**Your task:** Retype, word for word, each line between the lines holding "match goal with Hf" and "- match goal", inclusive, and leave the rest of the data alone.
━━━━━ Source material
(* ===== verification/RunStore.v ===== *)
(** * The memory execution store: [runtime/memory_store.go]

    Runs, steps and deletion fences in three maps behind one mutex.  Every
    method holds the mutex from its first read to its last write, so an
    operation is a function of the store and any concurrent execution is a
    sequence of them ([store_step]); an operation that fails writes nothing. *)

From Stdlib Require Import Ascii.
From S2P Require Import Prelude GoStrings Values Json Errors Lease Records.

Record Store := MkStore {
  runs : gmap string RunRecord;
  steps : gmap string StepRecord;
  deletions : gmap string string;
}.

Definition NewMemoryExecutionStore : Store := MkStore ∅ ∅ ∅.

(** [fences[runID]], the empty string for a missing key. *)
Definition fence_of (fences : gmap string string) (runID : string) : string :=
  default "" (fences !! runID).

Definition fence (s : Store) (runID : string) : string := fence_of (deletions s) runID.

Definition fenceMemoryRun (fences : gmap string string) (runID deletionID : string)
    : result store_error (gmap string string) :=
  let existingID := fence_of fences runID in
  let* _ := guard_err (negb (bool_decide (existingID = "")) && negb (bool_decide (existingID = deletionID)))
              (SNotAllowed runID) in
  Ok (<[runID := deletionID]> fences).

Definition ensureMemoryRunWritable (fences : gmap string string) (runID : string)
    : result store_error unit :=
  guard_err (negb (bool_decide (fence_of fences runID = ""))) (SNotAllowed runID).

Definition validateMemoryRunDeletion (ctx : Context) (runID : string) (deletion : option RunDeletionState)
    : result store_error unit :=
  match deletion with
  | None => Err (SNotAllowed runID)
  | Some d =>
    let* _ := validateRunDeletionState (Some d) in
    requireRunDeletionMutation ctx runID (d_ID d)
  end.

Definition validateMemoryRunFenceDeletion (ctx : Context) (fences : gmap string string) (runID : string)
    : result store_error unit :=
  let fenceID := fence_of fences runID in
  let* _ := guard_err (bool_decide (fenceID = "")) (SNotAllowed runID) in
  requireRunDeletionMutation ctx runID fenceID.

(** A lookup that reports a missing record. *)
Definition find {A} (m : gmap string A) (id : string) : result store_error A :=
  match m !! id with Some a => Ok a | None => Err (SNotFound id) end.

Definition CreateRun (ctx : Context) (s : Store) (run : RunRecord) : result store_error Store :=
  let* _ := fileStoreContextErr ctx in
  let* _ := storage_id "run ID" (r_RunID run) in
  let run := sanitizeRunRecord ctx run in
  let* _ := validateNewRunDeletion run in
  let* _ := validateRunChildState run in
  let* _ := ensureMemoryRunWritable (deletions s) (r_RunID run) in
  let* _ := guard_err (bool_decide (is_Some (runs s !! r_RunID run))) (SExists (r_RunID run)) in
  let* _ := if bool_decide (r_ParentRunID run = "") then Ok tt else
              let* _ := ensureMemoryRunWritable (deletions s) (r_ParentRunID run) in
              let* parent := find (runs s) (r_ParentRunID run) in
              validateNewRunParent run parent in
  Ok (MkStore (<[r_RunID run := cloneRunRecord run]> (runs s)) (steps s) (deletions s)).

(** [run.Revision = expectedRevision + 1] on [uint64]. *)
Definition next_revision (n : N) : N := ((n + 1) mod 2 ^ 64)%N.

Definition CompareAndSwapRun (ctx : Context) (s : Store) (expected : N) (run : RunRecord)
    : result store_error (Store * RunRecord) :=
  let* _ := fileStoreContextErr ctx in
  let* _ := storage_id "run ID" (r_RunID run) in
  let run := sanitizeRunRecord ctx run in
  let* _ := validateRunChildState run in
  let* existing := find (runs s) (r_RunID run) in
  let* _ := guard_err (negb (r_Revision existing =? expected)%N || negb (r_Revision run =? expected)%N)
              (SConflict (r_RunID run) expected (r_Revision existing)) in
  let* _ := validateRunDeletionTransition ctx existing run in
  let* _ := lift_lease (validateRunExecutionLeaseTransition (lease_context ctx) (leased existing) (leased run)) in
  let run := with_Revision (next_revision expected) run in
  Ok (MkStore (<[r_RunID run := cloneRunRecord run]> (runs s)) (steps s) (deletions s), cloneRunRecord run).

Definition GetRun (ctx : Context) (s : Store) (runID : string) : result store_error RunRecord :=
  let* _ := fileStoreContextErr ctx in
  let* _ := storage_id "run ID" runID in
  let* run := find (runs s) runID in Ok (cloneRunRecord run).

Definition AppendStep (ctx : Context) (s : Store) (step : StepRecord) : result store_error Store :=
  let* _ := fileStoreContextErr ctx in
  let* _ := storage_id "run ID" (s_RunID step) in
  let* _ := storage_id "step ID" (s_StepID step) in
  let step := sanitizeStepRecord ctx step in
  let* _ := validateStepEffect step in
  let* run := find (runs s) (s_RunID step) in
  let* _ := ensureRunNotDeleting run in
  let* _ := ensureMemoryRunWritable (deletions s) (s_RunID step) in
  let* _ := guard_err (bool_decide (is_Some (steps s !! s_StepID step))) (SExists (s_StepID step)) in
  Ok (MkStore (runs s) (<[s_StepID step := step]> (steps s)) (deletions s)).
Lemma apply_run_part t t' out :
  typed_commit c → (∀ m w, c_Run c = Some w → rw_Mode w ≠ RunWriteOther m) →
  apply_run ctx c fences t = Ok (t', out) → part fences t t'.
Proof.
  unfold typed_commit, apply_run. intros Ht Hm H. destruct (c_Run c) as [w|]; [|by simplify_eq].
  destruct Ht as [_ Hep]. cbv zeta in H.
  destruct (rw_Mode w) as [| | |m] eqn:Hmode; [..|by destruct (Hm m w)].
  - unfold apply_create, validateNewRunDeletion in H. fence_inv. simplify_eq. split; [|by apply same_appends].
    apply rtc_once. rewrite clone_run_idemp. apply (change_create (store_of fences t) (cloneRunRecord (rw_Run w))); try done.
    intros Hp. rewrite bool_decide_false in * by exact Hp. fence_inv. eauto.
  - unfold apply_update in H. rewrite bool_decide_false in H by done. fence_inv. simplify_eq.
    split; [|by apply same_appends]. apply rtc_once.
    match goal with Hf : t_runs t !! _ = Some ?o, Hd : validateRunDeletionTransition _ _ _ = Ok ?u,
      Hr : r_Revision ?o = _, Hl : r_ExecutionLease ?o = _, Hid : r_RunID ?o = _ |- _ =>
      destruct u; rename o into old; rename Hf into Ho; rename Hr into Hrev; rename Hl into Hlease; rename Hid into Hrid end.
    rewrite <-Hrev.
    apply (change_cas (store_of fences t) ctx (lease_context ctx) old (cloneRunRecord (rw_Run w))); try done.
    left. unfold leased. simpl in *. congruence.
  - unfold apply_update in H. rewrite bool_decide_true in H by done. fence_inv. by simplify_eq.
Qed.

Lemma apply_step_part t w t' : apply_step c fences t w = Ok t' → part fences t t'.
Proof.
  unfold apply_step. cbv zeta. intros H. store_inv. subst.
  match goal with Ht : check_target _ _ _ _ = Ok _ |- _ => apply check_target_Ok in Ht as (r & Hr & _ & Hf & Hd) end.
  split; [|by apply same_appends]. apply rtc_once. destruct (sw_Mode w) eqn:Hm; fence_inv.
  - by apply (change_append (store_of fences t) (sw_Step w) r).
  - match goal with Hv : validateStepEffectTransition ?o _ = Ok ?u |- _ => destruct u;
      by apply (change_update (store_of fences t) (sw_Step w) o r) end.
Qed.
━━━━━━━━━━
**Expected answer:**
    match goal with Hf : t_runs t !! _ = Some ?o, Hd : validateRunDeletionTransition _ _ _ = Ok ?u,
      Hr : r_Revision ?o = _, Hl : r_ExecutionLease ?o = _, Hid : r_RunID ?o = _ |- _ =>
      destruct u; rename o into old; rename Hf into Ho; rename Hr into Hrev; rename Hl into Hlease; rename Hid into Hrid end.
    rewrite <-Hrev.
    apply (change_cas (store_of fences t) ctx (lease_context ctx) old (cloneRunRecord (rw_Run w))); try done.
    left. unfold leased. simpl in *. congruence.
  - unfold apply_update in H. rewrite bool_decide_true in H by done. fence_inv. by simplify_eq.
Qed.

Lemma apply_step_part t w t' : apply_step c fences t w = Ok t' → part fences t t'.
Proof.
  unfold apply_step. cbv zeta. intros H. store_inv. subst.
  match goal with Ht : check_target _ _ _ _ = Ok _ |- _ => apply check_target_Ok in Ht as (r & Hr & _ & Hf & Hd) end.
  split; [|by apply same_appends]. apply rtc_once. destruct (sw_Mode w) eqn:Hm; fence_inv.
  - by apply (change_append (store_of fences t) (sw_Step w) r).
  - match goal with Hv : validateStepEffectTransition ?o _ = Ok ?u |- _ => destruct u;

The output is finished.